>>>>
Lemma wp_str : rd_wp oc_r_str (fun s bs => is_bytes s ∧ str_bytes s = Some bs).
Proof.
  eapply wp_mono; [apply (wp_lenpref oc_r_u16 be16 is_u16); [apply typed_u16|apply wp_u16]|].
  intros s bs ((Hl & Hb) & E). split; [done|]. unfold str_bytes.
  destruct (Z.ltb_spec 0xFFFF (zlen s)); [ilia|done].
Qed.
Lemma wp_lstr : rd_wp oc_r_lstr (fun s bs => is_bytes s ∧ lstr_bytes s = Some bs).
Proof.
  eapply wp_mono; [apply (wp_lenpref oc_r_u32 be32 is_u32); [apply typed_u32|apply wp_u32]|].
  intros s bs ((Hl & Hb) & E). split; [done|]. unfold lstr_bytes.
  destruct (Z.ltb_spec 0xFFFFFFFF (zlen s)); [ilia|done].
Qed.
Lemma wp_bytes : rd_wp oc_r_bytes (fun s bs => is_bytes s ∧ lstr_bytes s = Some bs).
Proof. exact wp_lstr. Qed.

Lemma wp_refuse_if b : rd_wp (r_refuse_if b) (fun _ bs => b = false ∧ Some [] = Some bs).
Proof.
  destruct b; [|by apply wp_ret].
  intros r [] r' Hr [= <-]. split; [|done]. by destruct Hr.
Qed.
Lemma wp_fail_if b : rd_wp (r_fail_if b) (fun _ bs => b = false ∧ Some [] = Some bs).
Proof. destruct b; [apply wp_fail|by apply wp_ret]. Qed.
Lemma parses_refuse_if b : b = false → Parses (r_refuse_if b) (Some []) tt.
Proof. intros ->. apply parses_ret. Qed.
Lemma parses_fail_if b : b = false → Parses (r_fail_if b) (Some []) tt.
Proof. intros ->. apply parses_ret. Qed.

Lemma oconcat_cons {A} (ser : A → option (list Z)) x l :
  oconcat (ser <$> x :: l) = oapp (ser x) (oconcat (ser <$> l)).
Proof. done. Qed.

Section Loops.
Context {A : Type} (d : rd A) (R : A → Prop) (ser : A → option (list Z)).
Context (Hd : rd_wp d (fun a bs => R a ∧ ser a = Some bs)).

Lemma wp_for n :
  rd_wp (r_for n d)
    (fun l bs => (length l = n ∧ Forall R l) ∧ oconcat (ser <$> l) = Some bs).
Proof using Hd.
  induction n as [|n IH]; simpl; [by apply wp_ret|].
  eapply wp_bind; [exact Hd|]. intros x. eapply wp_map; [exact IH|].
  intros l bs ((Hl & HR) & E) b1 (Hx & Ex). rewrite oconcat_cons, Ex, E.
  split; [|done]. split; [by simpl; rewrite Hl|by constructor].
Qed.

Lemma wp_for_ok n :
  rd_wp (r_for_ok n d)
    (fun l bs => (length l = n ∧ Forall R l) ∧ oconcat (ser <$> l) = Some bs).
Proof using Hd.
  induction n as [|n IH]; simpl; [by apply wp_ret|].
  intros r l r' Hr E. destruct (r_underflow r) eqn:Hu.
  { injection E as <- <-. split; [done|]. rewrite Hu. done. }
  revert r l r' Hr E Hu.
  enough (H : rd_wp (x <- d ;; l <- r_for_ok n d ;; rret (x :: l))
    (fun l bs => (length l = S n ∧ Forall R l) ∧ oconcat (ser <$> l) = Some bs)).
  { intros r l r' Hr E Hu. 
    destruct (H r l r' Hr E) as [? Hq]. split; [done|]. intros Hu'. by destruct (Hq Hu'). }
  eapply wp_bind; [exact Hd|]. intros x. eapply wp_map; [exact IH|].
  intros l bs ((Hl & HR) & E) b1 (Hx & Ex). rewrite oconcat_cons, Ex, E.
  split; [|done]. split; [by simpl; rewrite Hl|by constructor].
Qed.
End Loops.

(** ** Safety of the cursor

    On every path, accepting or not, the cursor stays inside its buffer and
    the buffer is not changed. *)
Definition rd_safe {A} (d : rd A) : Prop :=
  ∀ r, rbuf_bytes r →
    rbuf_bytes (snd (d r)) ∧ r_data (snd (d r)) = r_data r ∧ r_pos r <= r_pos (snd (d r)).

Lemma safe_ret {A} (a : A) : rd_safe (rret a). Proof. intros r Hr. split; [done|]. simpl; split; [done|lia]. Qed.
Lemma safe_fail {A} e : rd_safe (@rfail A e). Proof. intros r Hr. split; [done|]. simpl; split; [done|lia]. Qed.
Lemma safe_bind_typed {A B} (d : rd A) (k : A → rd B) (T : A → Prop) :
  rd_safe d → (∀ r a r', rbuf_bytes r → d r = (inr a, r') → T a) →
  (∀ a, T a → rd_safe (k a)) → rd_safe (rbind d k).
Proof.
  intros Hd HT Hk r Hr. unfold rbind. pose proof (Hd r Hr) as (H1 & H2 & H3).
  destruct (d r) as [[e|a] r'] eqn:E; simpl in *; [done|].
  destruct (Hk a (HT r a r' Hr E) r' H1) as (? & ? & ?).
  split; [done|]. split; [congruence|lia].
Qed.
Lemma safe_bind {A B} (d : rd A) (k : A → rd B) :
  rd_safe d → (∀ a, rd_safe (k a)) → rd_safe (rbind d k).
Proof. intros. by eapply (safe_bind_typed d k (fun _ => True)). Qed.
Lemma safe_take n : 0 <= n → rd_safe (r_take n).
Proof.
  intros Hn r [Hr Hb]. destruct (Hr) as (H1 & H2 & H3). unfold r_take.
  rewrite (u64_id (r_len r - r_pos r)) by ilia.
  destruct (r_underflow r) eqn:U; simpl; [split; [done|]; split; [done|lia]|].
  destruct (Z.ltb_spec (r_len r - r_pos r) n); simpl; [split; [done|]; split; [done|lia]|].
  unfold rbuf_bytes, rbuf_ok; simpl. repeat split; (done || lia).
Qed.
Lemma safe_done {A} (m : A) : rd_safe (r_done m).
Proof.
  intros r Hr. unfold r_done. destruct (r_underflow r), (negb (r_pos r =? r_len r)); simpl;
    (split; [done|]; split; [done|lia]).
Qed.
Lemma safe_refuse_if b : rd_safe (r_refuse_if b).
Proof. destruct b; [|apply safe_ret]. intros r Hr. split; [by destruct Hr|]. simpl; split; [done|lia]. Qed.
Lemma safe_fail_if b : rd_safe (r_fail_if b).
Proof. destruct b; [apply safe_fail|apply safe_ret]. Qed.
Lemma safe_more : rd_safe r_more.
Proof. intros r Hr. split; [done|]. simpl; split; [done|lia]. Qed.
Lemma safe_for {A} n (d : rd A) : rd_safe d → rd_safe (r_for n d).
Proof. intros Hd. induction n; simpl; auto using safe_ret, safe_bind. Qed.
Lemma safe_for_ok {A} n (d : rd A) : rd_safe d → rd_safe (r_for_ok n d).
Proof.
  intros Hd. induction n as [|n IH]; simpl; [apply safe_ret|].
  intros r Hr. destruct (r_underflow r); [split; [done|]; simpl; split; [done|lia]|].
  revert r Hr. change (rd_safe (x <- d ;; l <- r_for_ok n d ;; rret (x :: l))).
  auto using safe_ret, safe_bind.
Qed.
Lemma safe_take_map {B} n (f : option (list Z) → B) : 0 <= n → rd_safe (x <- r_take n ;; rret (f x)).
Proof. intros. apply safe_bind; [by apply safe_take|intros; apply safe_ret]. Qed.
Lemma safe_u8 : rd_safe oc_r_u8. Proof. by apply safe_take_map. Qed.
Lemma safe_u16 : rd_safe oc_r_u16. Proof. by apply safe_take_map. Qed.
Lemma safe_u32 : rd_safe oc_r_u32. Proof. by apply safe_take_map. Qed.
Lemma safe_u64 : rd_safe oc_r_u64. Proof. by apply safe_take_map. Qed.
Lemma safe_i16 : rd_safe oc_r_i16.
Proof. apply safe_bind; [apply safe_u16|intros; apply safe_ret]. Qed.
Lemma safe_i64 : rd_safe oc_r_i64.
Proof. apply safe_bind; [apply safe_u64|intros; apply safe_ret]. Qed.
Lemma safe_raw n : 0 <= n → rd_safe (r_raw n). Proof. by apply safe_take_map. Qed.
Lemma safe_idem : rd_safe oc_r_idem. Proof. by apply (safe_raw OC_IDEM_SIZE). Qed.
Lemma safe_str : rd_safe oc_r_str.
Proof.
  apply (safe_bind_typed oc_r_u16 _ (fun n => 0 <= n));
    [apply safe_u16|apply typed_u16|intros; by apply safe_take_map].
Qed.
Lemma safe_lstr : rd_safe oc_r_lstr.
Proof.
  apply (safe_bind_typed oc_r_u32 _ (fun n => 0 <= n));
    [apply safe_u32|apply typed_u32|intros; by apply safe_take_map].
Qed.
Lemma safe_bytes : rd_safe oc_r_bytes. Proof. exact safe_lstr. Qed.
<<<<
__Exercise aim__: Every line that holds the string "Context" must be copied from the records above.

__Response to this task__:
Context {A : Type} (d : rd A) (R : A → Prop) (ser : A → option (list Z)).
Context (Hd : rd_wp d (fun a bs => R a ∧ ser a = Some bs)).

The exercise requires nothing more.